Calendar

May 2007: Prazak was awarded a Research Grant from Wenner-Gren Foundation for Anthropological Research Post-PhD to study Kuria Family in the Era of HIV/AIDA. [Read more.]

In January 2007, Prazak was invited to a UN AIDS/CAPRISA Consultation in Durban, South Africa, on Social Science Perspectives on Male Circumcision for HIP Prevention. The purpose of the meeting was to explore cultural, social, and other aspects related to the proposal to scale up the offer of male circumcision services in high HIV prevalence settings; and to develop recommendations for research and action.

In November 2006, Prazak attended the annual meeting of the African Studies Association in San Francisco where she and Jennifer Coffman (James Madison University) co-organized a panel, Managing Bodies in Today’s Kenya: Subjected and Regulatory Bodies in Politics, Conservation and Health. Prazak also presented a paper, Kuria Girls and the NGOs.

January 2006: The following article appeared in the Daily Bulletin at the University of Waterloo, Ontario, Canada:

A leading scholar on the controversial practice of female circumcision will speak tonight as UW's Public Anthropology Lecture Series continues. Miroslava Prazak, a cultural anthropologist from Bennington College in Vermont, will present a public lecture titled "Making the Cut: A Kenyan Community Confronts the Tradition of Female Circumcision."

The talk starts at 7:00 in Arts Lecture Hall room 113. A reception will follow. It's the first of two public lectures this year sponsored by the anthropology department, under the general title of "Public Anthropology: The Intersection of Health, Culture and Society".

Organizers say that human health is one of the most important public policy issues facing Canadians and is connected to all other human endeavours. The series is supported by Learning Initiative Funds from the office of the associate vice-president (learning resources and innovation).

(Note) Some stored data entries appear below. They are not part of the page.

(** * Task routes of the task-manager API: a shallow embedding

    The development follows [routes/tasks.js]: six Express handlers over a
    Mongoose model [Task].  A handler is a computation over the task
    collection that either sends one JSON response or forwards an exception
    to [next].  The collection is a finite map from document identifiers to
    task documents; request bodies and query strings are finite maps from
    property names to values. *)

From Stdlib Require Import ZArith Ascii String.
From stdpp Require Import gmap strings list fin_maps sorting.

Local Open Scope string_scope.
Set Warnings "-register-all".

(** ** JavaScript values *)

(** The values a parsed JSON body can hold, together with [undefined] (the
    result of reading a property that is not there) and the [Date] objects
    the handlers build.  [JDate v] stands for [new Date(v)].  Numbers are
    kept as integers: the handlers only ever test them for truthiness. *)
Inductive jsval : Type :=
  | JUndefined
  | JNull
  | JBool (b : bool)
  | JNum (n : Z)
  | JStr (s : string)
  | JArray (items : list jsval)
  | JObject (members : list (string * jsval))
  | JDate (arg : jsval).

(** [ToBoolean]: what [if (v)], [!v] and [v ? a : b] look at. *)
Definition truthy (v : jsval) : bool :=
  match v with
  | JUndefined | JNull => false
  | JBool b => b
  | JNum n => negb (n =? 0)%Z
  | JStr s => negb (String.eqb s "")
  | JArray _ | JObject _ | JDate _ => true
  end.

Definition is_string (v : jsval) : bool :=
  match v with JStr _ => true | _ => false end.

(** [v !== undefined] *)
Definition defined (v : jsval) : bool :=
  match v with JUndefined => false | _ => true end.

(** ** [String.prototype.trim] *)

(** Characters are code units below 256; these are the white space and
    line terminator code units of that range. *)
Definition is_white_space (c : ascii) : bool :=
  existsb (N.eqb (Ascii.N_of_ascii c)) [9; 10; 11; 12; 13; 32; 160]%N.

Fixpoint trimStart (s : string) : string :=
  match s with
  | EmptyString => EmptyString
  | String c r => if is_white_space c then trimStart r else s
  end.

Fixpoint trimEnd (s : string) : string :=
  match s with
  | EmptyString => EmptyString
  | String c r =>
      match trimEnd r with
      | EmptyString => if is_white_space c then EmptyString else String c EmptyString
      | r' => String c r'
      end
  end.

Definition trim (s : string) : string := trimEnd (trimStart s).

(** A title is blank when nothing is left of it after trimming. *)
Definition blank (s : string) : bool := String.eqb (trim s) "".

(** ** Task documents and the collection *)

(** The fields of a task document the handlers read or write.  [title] is
    only ever assigned the result of a [trim]; the other writable fields
    receive request values as they come, so they stay dynamically typed.
    [user] is the owner.  The store-managed time stamps are never touched by
    a handler and are left out. *)
Record Task : Type := mkTask {
  title : string;
  description : jsval;
  dueDate : jsval;
  priority : jsval;
  completed : jsval;
  user : string
}.

Definition set_title (s : string) (t : Task) : Task :=
  mkTask s (description t) (dueDate t) (priority t) (completed t) (user t).
Definition set_description (v : jsval) (t : Task) : Task :=
  mkTask (title t) v (dueDate t) (priority t) (completed t) (user t).
Definition set_dueDate (v : jsval) (t : Task) : Task :=
  mkTask (title t) (description t) v (priority t) (completed t) (user t).
Definition set_priority (v : jsval) (t : Task) : Task :=
  mkTask (title t) (description t) (dueDate t) v (completed t) (user t).
Definition set_completed (v : jsval) (t : Task) : Task :=
  mkTask (title t) (description t) (dueDate t) (priority t) v (user t).

(** A document is a task together with its [_id]. *)
Definition document : Type := string * Task.
Definition _id (d : document) : string := fst d.
Definition fields (d : document) : Task := snd d.
Definition assign (f : Task -> Task) (d : document) : document := (fst d, f (snd d)).

(** The collection, keyed by [_id] (the unique index of the store). *)
Abbreviation collection := (gmap string Task).

(** Query conditions as the handlers build them: [{ _id, user }] for the
    single-document routes, [{ user, priority?, completed? }] for the list. *)
Record criteria : Type := mkCriteria {
  c_id : option string;
  c_user : string;
  c_priority : option string;
  c_completed : option bool
}.

Definition matches (c : criteria) (d : document) : bool :=
  match c_id c with Some i => String.eqb (_id d) i | None => true end
  && String.eqb (user (fields d)) (c_user c)
  && match c_priority c with
     | Some p => match priority (fields d) with JStr s => String.eqb s p | _ => false end
     | None => true
     end
  && match c_completed c with
     | Some b => match completed (fields d) with JBool b' => Bool.eqb b' b | _ => false end
     | None => true
     end.

(** The object handed to [new Task(...)]; a property that was not added
    reads as [undefined]. *)
Record taskData : Type := mkTaskData {
  td_title : string;
  td_user : string;
  td_description : jsval;
  td_dueDate : jsval;
  td_priority : jsval
}.

(** Modelled from the spec: [models/Task.js] (the Mongoose schema) and the
    database driver are not part of the sources.  The spec gives the store
    as a document service with filter and sort queries, save and delete,
    a priority default "defined by store schema", [completed] defaulting to
    false, and failures of the store forwarded to the error formatter.  The
    model keeps what the spec leaves open as components: the default
    priority, the generator of identifiers (which never returns one in use),
    the schema's validation at save time and the ordering applied by [sort],
    of which only that it reorders is assumed. *)
Class TaskModel : Type := {
  default_priority : jsval;
  ObjectId : collection -> string;
  ObjectId_fresh : forall s, s !! ObjectId s = None;
  validate : Task -> bool;
  sort : string * Z -> list document -> list document;
  sort_Permutation : forall o l, sort o l ≡ₚ l
}.

(** ** Handler computations *)

Inductive exn : Type := TypeError | ValidationError.

Inductive completion (A : Type) : Type :=
  | Normal (a : A)
  | Throw (e : exn).
Arguments Normal {A} a.
Arguments Throw {A} e.

(** State-and-exception computations over the collection. *)
Definition M (A : Type) : Type := collection -> completion A * collection.

Definition ret {A} (a : A) : M A := fun s => (Normal a, s).
Definition throw {A} (e : exn) : M A := fun s => (Throw e, s).
Definition bind {A B} (m : M A) (k : A -> M B) : M B :=
  fun s => match m s with
           | (Normal a, s') => k a s'
           | (Throw e, s') => (Throw e, s')
           end.

Notation "x <~ m ;; k" := (bind m (fun x => k))
  (at level 100, m at next level, right associativity).
Notation "m ;;; k" := (bind m (fun _ => k))
  (at level 100, right associativity).

(** [v.trim()]: the method exists on strings only; on anything else the
    call raises a [TypeError]. *)
Definition js_trim (v : jsval) : M string :=
  match v with
  | JStr s => ret (trim s)
  | _ => throw TypeError
  end.

(** Reading a property of a parsed object. *)
Definition prop {V} (dflt : V) (o : gmap string V) (k : string) : V :=
  default dflt (o !! k).

Section Store.
Context {TM : TaskModel}.

(** [Task.find(c).sort(o)] *)
Definition Task_find (c : criteria) (o : string * Z) : M (list document) :=
  fun s => (Normal (sort o (List.filter (matches c) (map_to_list s))), s).

(** [Task.findOne(c)] *)
Definition Task_findOne (c : criteria) : M (option document) :=
  fun s => (Normal (head (List.filter (matches c) (map_to_list s))), s).

(** [Task.findOneAndDelete(c)] *)
Definition Task_findOneAndDelete (c : criteria) : M (option document) :=
  fun s => match head (List.filter (matches c) (map_to_list s)) with
           | Some d => (Normal (Some d), delete (_id d) s)
           | None => (Normal None, s)
           end.

(** [new Task(data)]: a fresh identifier and the schema defaults for what
    [data] does not carry ([completed] starts as [false], the priority as
    the default of the schema). *)
Definition new_Task (data : taskData) : M document :=
  fun s => (Normal (ObjectId s,
                    {| title := td_title data;
                       description := td_description data;
                       dueDate := td_dueDate data;
                       priority := if defined (td_priority data)
                                   then td_priority data else default_priority;
                       completed := JBool false;
                       user := td_user data |}), s).

(** [doc.save()]: validates against the schema, then writes the document
    under its identifier. *)
Definition save (d : document) : M unit :=
  fun s => if validate (fields d)
           then (Normal tt, <[_id d := fields d]> s)
           else (Throw ValidationError, s).
End Store.

(** ** Requests and responses *)

(** What a handler reads of the request: [req.user.id] as attached by the
    authentication middleware, [req.params.id] (a well-formed identifier),
    the parsed query string (plain [key=value] pairs, so string values) and
    the parsed JSON body. *)
Record request : Type := mkRequest {
  user_id : string;
  params_id : string;
  query : gmap string string;
  body : gmap string jsval
}.

Inductive payload : Type :=
  | NoData
  | OneTask (d : document)
  | Tasks (ds : list document).

(** The JSON object passed to [res.json], with the status it is sent under
    ([res.json] alone sends 200). *)
Record response : Type := mkResponse {
  status : Z;
  success : bool;
  message : option string;
  count : option nat;
  data : payload
}.

(** What the route ends with: a response, or [next(error)]. *)
Inductive outcome : Type :=
  | Sent (r : response)
  | Next (e : exn).

(** [try { ... } catch (error) { next(error) }] *)
Definition try_catch (m : M response) (s : collection) : outcome * collection :=
  match m s with
  | (Normal r, s') => (Sent r, s')
  | (Throw e, s') => (Next e, s')
  end.

Definition not_found : response :=
  mkResponse 404 false (Some "Task not found") None NoData.

Section Routes.
Context {TM : TaskModel}.

(** [GET /tasks] *)
Definition get_tasks (req : request) : collection -> outcome * collection :=
  try_catch (
    let priority := query req !! "priority" in
    let completed := query req !! "completed" in
    let sortBy := default "createdAt" (query req !! "sortBy") in
    let order := default "desc" (query req !! "order") in
    let filter := mkCriteria None (user_id req) None None in
    let filter :=
      match priority with
      | Some p =>
          if negb (String.eqb p "") && negb (String.eqb p "all")
          then mkCriteria (c_id filter) (c_user filter) (Some p) (c_completed filter)
          else filter
      | None => filter
      end in
    let filter :=
      match completed with
      | Some v =>
          if negb (String.eqb v "all")
          then mkCriteria (c_id filter) (c_user filter) (c_priority filter)
                          (Some (String.eqb v "true"))
          else filter
      | None => filter
      end in
    let sortOrder := if String.eqb order "asc" then 1%Z else (-1)%Z in
    let sortObj := (sortBy, sortOrder) in
    tasks <~ Task_find filter sortObj ;;
    ret (mkResponse 200 true None (Some (length tasks)) (Tasks tasks))).

(** [GET /tasks/:id] *)
Definition get_task (req : request) : collection -> outcome * collection :=
  try_catch (
    task <~ Task_findOne (mkCriteria (Some (params_id req)) (user_id req) None None) ;;
    match task with
    | None => ret not_found
    | Some task => ret (mkResponse 200 true None None (OneTask task))
    end).

(** [POST /tasks] *)
Definition post_task (req : request) : collection -> outcome * collection :=
  try_catch (
    let title := prop JUndefined (body req) "title" in
    let description := prop JUndefined (body req) "description" in
    let dueDate := prop JUndefined (body req) "dueDate" in
    let priority := prop JUndefined (body req) "priority" in
    missing <~ (if negb (truthy title) then ret true
                else (t <~ js_trim title ;; ret (String.eqb t ""))) ;;
    if (missing : bool)
    then ret (mkResponse 400 false (Some "Task title is required") None NoData)
    else
      t <~ js_trim title ;;
      let taskData := mkTaskData t (user_id req) JUndefined JUndefined JUndefined in
      taskData <~ (if truthy description
                   then (d <~ js_trim description ;;
                         ret (mkTaskData (td_title taskData) (td_user taskData) (JStr d)
                                         (td_dueDate taskData) (td_priority taskData)))
                   else ret taskData) ;;
      let taskData :=
        if truthy dueDate
        then mkTaskData (td_title taskData) (td_user taskData) (td_description taskData)
                        (JDate dueDate) (td_priority taskData)
        else taskData in
      let taskData :=
        if truthy priority
        then mkTaskData (td_title taskData) (td_user taskData) (td_description taskData)
                        (td_dueDate taskData) priority
        else taskData in
      task <~ new_Task taskData ;;
      (save task ;;;
       ret (mkResponse 201 true (Some "Task created successfully") None (OneTask task)))).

In her lecture, based on ethnographic fieldwork, Prazak will discuss the controversial and changing practice of female circumcision in Kuria society in Kenya. Female genital surgeries such as those practised by the Kuria are little understood, although often condemned as primitive, unhygienic and dangerous by people in the West. The case that Prazak will examine involves a Catholic missionary priest who supports the surgeries and international NGOs which oppose the surgeries, as well as the Kuria girls upon whom the surgeries are performed and who are caught in the middle of an ideological battle about modernity and social and religious values.

Prazak has conducted fieldwork in Kenya since 1984. She has published on social change, modernization, family life and work, and child mortality.

—Daily Bulletin January, 24, 2006

Bennington magazine, May 2005: Prazak co-chaired a session on the cost of education in Africa at the African Studies Association meetings in New Orleans. Her paper was entitled “The Costs of Free Education in Rural Kenya.” Prazak’s chapter on Kenyan families was included in African Families at the Turn of the 21st Century, a collection edited by Yaw Oheneba-Sakyi and Baffour K. Takyi (Praeger Publishers).

Bennington magazine, November 2004: Prazak gave a presentation at the American Ethnological Society Meeting in Atlanta, GA. Her paper, “Genital Cutting as a Threshold in Identity Formation in Rural Kenya,” was part of a session that she co-organized with Janice Stockard of the Fairbank Center for East Asian Research.